#### [TASK OBJECTIVE]
Extract the first line through the line containing "Definition turbowasm_control_label_types (target" from the listing below, exactly as written.

MATERIALS PROVIDED Block Start

Definition turbowasm_control_else : vm unit :=
  s ← get;
  frame ← need (turbowasm_control_top (v_controls s));
  _ ← reject_if (negb (bool_decide (ckind frame = CTRL_IF)) || else_seen frame);
  _ ← turbowasm_control_validate_end frame;
  _ ← update (fun s => set_stack (reframe (cheight frame) (cheight frame) false (v_stack s)) s);
  _ ← turbowasm_stack_push_types (start_types frame);
  update (fun s =>
    let c := v_controls s in
    let c := set_frames (take (length (cframes c) - 1) (cframes c) ++ [with_else_seen frame]) c in
    set_controls (turbowasm_control_reset_locals (init_height frame) c) s).

Definition turbowasm_control_end : vm unit :=
  s ← get;
  frame ← need (turbowasm_control_top (v_controls s));
  _ ← reject_if (bool_decide (ckind frame = CTRL_FUNCTION));
  _ ← reject_if (bool_decide (ckind frame = CTRL_IF) && negb (else_seen frame) &&
                 negb (turbowasm_types_equal H (start_types frame) (end_types frame)));
  _ ← turbowasm_control_validate_end frame;
  _ ← update (fun s =>
        set_stack (reframe (cheight frame) (parent_floor frame) (parent_unreachable frame) (v_stack s)) s);
  _ ← update (fun s =>
        let c := turbowasm_control_reset_locals (init_height frame) (v_controls s) in
        set_controls (set_frames (take (length (cframes c) - 1) (cframes c)) c) s);
  turbowasm_stack_push_types (end_types frame).

Definition turbowasm_control_label_types (target : turbowasm_control_frame)
    : list turbowasm_validation_value_type :=
  if bool_decide (ckind target = CTRL_LOOP) then start_types target else end_types target.

Definition turbowasm_control_branch (depth : Z) (conditional : bool) : vm unit :=
  s ← get;
  target ← need (turbowasm_control_target (v_controls s) depth);
  let labels := turbowasm_control_label_types target in
  _ ← turbowasm_stack_pop_types labels;
  if conditional then turbowasm_stack_push_types labels else turbowasm_control_mark_unreachable.

(** ** Locals *)

(** The loop over the declared groups; [total] counts the locals so far. *)
Fixpoint read_local_groups (n : nat) (total : Z)
    : parse (list (Z * turbowasm_validation_value_type) * Z) :=
  match n with
  | O => mret ([], total)
  | S n' =>
      count ← decode (turbowasm_reader_uleb32 buf);
      tg ← turbowasm_validation_read_valtype buf H (Some (types ctx));
      let type := fst tg in
      _ ← check (bool_decide (heap_kind type = HEAP_TYPE_INDEX) &&
                 (type_index type >=? type_count (types ctx))) TURBOWASM_MALFORMED_MODULE;
      _ ← check (total + count >? UINT32_MAX) TURBOWASM_MALFORMED_MODULE;
      rest ← read_local_groups n' (total + count);
      mret ((count, type) :: fst rest, snd rest)
  end.

(** The carriers and types of the parameters and the declared locals. *)
Definition turbowasm_read_locals (function_type : turbowasm_validation_func_type)
    : parse (list Z * list turbowasm_validation_value_type) :=
  group_count ← decode (turbowasm_reader_uleb32 buf);
  _ ← check (negb (group_count =? 0) && (group_count * sizeof_local_group >? ExecStack.ExecStack.SIZE_MAX))
        TURBOWASM_OUT_OF_MEMORY;
  _ ← check (negb (group_count =? 0) && negb (malloc_ok (group_count * sizeof_local_group)))
        TURBOWASM_OUT_OF_MEMORY;
  gt ← read_local_groups (Z.to_nat group_count) (param_count function_type);
  let '(groups, total) := gt in
  _ ← check (negb (total =? 0) && negb (malloc_ok total && malloc_ok (total * sizeof_value_type)))
        TURBOWASM_OUT_OF_MEMORY;
  mret (params function_type ++ concat (map (fun '(n, t) => replicate (Z.to_nat n) (carrier t)) groups),
        param_semantics function_type ++ concat (map (fun '(n, t) => replicate (Z.to_nat n) t) groups)).

(** ** Calls *)

Definition turbowasm_validate_call : vm unit :=
  function_index ← uleb32;
  type ← need (turbowasm_validation_context_function_type H ctx function_index);
  _ ← turbowasm_stack_pop_params type;
  turbowasm_stack_push_results type.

MATERIALS PROVIDED Block End

#### [TASK RESULT]
Definition turbowasm_control_else : vm unit :=
  s ← get;
  frame ← need (turbowasm_control_top (v_controls s));
  _ ← reject_if (negb (bool_decide (ckind frame = CTRL_IF)) || else_seen frame);
  _ ← turbowasm_control_validate_end frame;
  _ ← update (fun s => set_stack (reframe (cheight frame) (cheight frame) false (v_stack s)) s);
  _ ← turbowasm_stack_push_types (start_types frame);
  update (fun s =>
    let c := v_controls s in
    let c := set_frames (take (length (cframes c) - 1) (cframes c) ++ [with_else_seen frame]) c in
    set_controls (turbowasm_control_reset_locals (init_height frame) c) s).

Definition turbowasm_control_end : vm unit :=
  s ← get;
  frame ← need (turbowasm_control_top (v_controls s));
  _ ← reject_if (bool_decide (ckind frame = CTRL_FUNCTION));
  _ ← reject_if (bool_decide (ckind frame = CTRL_IF) && negb (else_seen frame) &&
                 negb (turbowasm_types_equal H (start_types frame) (end_types frame)));
  _ ← turbowasm_control_validate_end frame;
  _ ← update (fun s =>
        set_stack (reframe (cheight frame) (parent_floor frame) (parent_unreachable frame) (v_stack s)) s);
  _ ← update (fun s =>
        let c := turbowasm_control_reset_locals (init_height frame) (v_controls s) in
        set_controls (set_frames (take (length (cframes c) - 1) (cframes c)) c) s);
  turbowasm_stack_push_types (end_types frame).

Definition turbowasm_control_label_types (target : turbowasm_control_frame)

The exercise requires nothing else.